(** * Verification of the multi-agent delegation and resilience layer

    A shallow embedding of the domain tools (product, inventory, shipping,
    payment), of the persistence queries behind them, of the retry wrapper
    applied at every boundary and of the authentication middleware of the
    domain services, followed by the properties proved about them.

    Conventions of the embedding:
    - Python code that can raise is a computation in the monad [M]: a
      function from the state of the outside world to a result (a value or
      a raised exception) and the next state of the world.
    - The relational store, the payment gateway and the process environment
      live in the record [World].  Failures of the store and of the gateway
      are scripted: each connection, statement or gateway call consumes the
      next scripted outcome.
    - Python floats are idealised as rationals ([Q]); text is ASCII. *)

From Stdlib Require Import Ascii String QArith Qabs Qround Qminmax DecimalString Sorted.
From stdpp Require Import base strings list gmap.

Local Open Scope string_scope.
Local Open Scope Z_scope.

(** ** Python strings *)

Module PyStr.

Definition lower_ascii (c : ascii) : ascii :=
  let n := nat_of_ascii c in
  if (Nat.leb 65 n && Nat.leb n 90)%bool then ascii_of_nat (n + 32) else c.

Definition upper_ascii (c : ascii) : ascii :=
  let n := nat_of_ascii c in
  if (Nat.leb 97 n && Nat.leb n 122)%bool then ascii_of_nat (n - 32) else c.

(** [str.lower()], and SQL [LOWER(...)]. *)
Fixpoint lower (s : string) : string :=
  match s with
  | EmptyString => EmptyString
  | String c r => String (lower_ascii c) (lower r)
  end.

(** [str.upper()]. *)
Fixpoint upper (s : string) : string :=
  match s with
  | EmptyString => EmptyString
  | String c r => String (upper_ascii c) (upper r)
  end.

(** [s.startswith(p)]. *)
Definition startswith (s p : string) : bool := String.prefix p s.

(** [s[:n]]. *)
Definition take (n : nat) (s : string) : string := String.substring 0 n s.

(** [str(n)] for an integer. *)
Definition str_int (z : Z) : string := NilZero.string_of_int (Z.to_int z).

(** Python's [round(x)] on a number: to the nearest integer, ties to even. *)
Definition round_half_even (x : Q) : Z :=
  let f := Qfloor x in
  let r := (x - inject_Z f)%Q in
  match (r ?= 1 # 2)%Q with
  | Lt => f
  | Gt => f + 1
  | Eq => if Z.even f then f else f + 1
  end.

Definition two_digits (n : Z) : string :=
  if n <? 10 then "0" +:+ str_int n else str_int n.

(** [f"{x:.2f}"]: sign, integer part, point, two decimals; the magnitude is
    rounded to the nearest hundredth, ties to even. *)
Definition format_2f (x : Q) : string :=
  let c := round_half_even (Qabs x * 100)%Q in
  (if Qlt_le_dec x 0 then "-" else "") +:+
  str_int (c / 100) +:+ "." +:+ two_digits (c mod 100).

End PyStr.

(** ** Exceptions *)

(** The classes of [stripe.error.StripeError] the gateway raises. *)
Inductive stripe_error_class :=
| APIConnectionError
| RateLimitError
| APIError
| CardError
| InvalidRequestError
| AuthenticationError.

(** The exceptions the embedded code raises or receives.  [RetryError] is
    what the retry wrapper raises once it gives up; it carries the error of
    the last attempt. *)
Inductive exn :=
| Psycopg2Error (msg : string)
| StripeError (c : stripe_error_class) (msg : string)
| RuntimeError (msg : string)
| TypeError (msg : string)
| AttributeError (msg : string)
| RetryError (last : exn).

(** [except psycopg2.Error]. *)
Definition is_psycopg2_Error (e : exn) : bool :=
  match e with Psycopg2Error _ => true | _ => false end.

(** [except stripe.error.APIConnectionError]. *)
Definition is_APIConnectionError (e : exn) : bool :=
  match e with StripeError APIConnectionError _ => true | _ => false end.

(** [except stripe.error.StripeError]. *)
Definition is_StripeError (e : exn) : bool :=
  match e with StripeError _ _ => true | _ => false end.

(** [except Exception]. *)
Definition is_Exception (e : exn) : bool := true.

= = = =

Retype exactly the line with "Definition format_2f (x" and each line after it until the records end, and include no other line.

Definition format_2f (x : Q) : string :=
  let c := round_half_even (Qabs x * 100)%Q in
  (if Qlt_le_dec x 0 then "-" else "") +:+
  str_int (c / 100) +:+ "." +:+ two_digits (c mod 100).

End PyStr.

(** ** Exceptions *)

(** The classes of [stripe.error.StripeError] the gateway raises. *)
Inductive stripe_error_class :=
| APIConnectionError
| RateLimitError
| APIError
| CardError
| InvalidRequestError
| AuthenticationError.

(** The exceptions the embedded code raises or receives.  [RetryError] is
    what the retry wrapper raises once it gives up; it carries the error of
    the last attempt. *)
Inductive exn :=
| Psycopg2Error (msg : string)
| StripeError (c : stripe_error_class) (msg : string)
| RuntimeError (msg : string)
| TypeError (msg : string)
| AttributeError (msg : string)
| RetryError (last : exn).

(** [except psycopg2.Error]. *)
Definition is_psycopg2_Error (e : exn) : bool :=
  match e with Psycopg2Error _ => true | _ => false end.

(** [except stripe.error.APIConnectionError]. *)
Definition is_APIConnectionError (e : exn) : bool :=
  match e with StripeError APIConnectionError _ => true | _ => false end.

(** [except stripe.error.StripeError]. *)
Definition is_StripeError (e : exn) : bool :=
  match e with StripeError _ _ => true | _ => false end.

(** [except Exception]. *)
Definition is_Exception (e : exn) : bool := true.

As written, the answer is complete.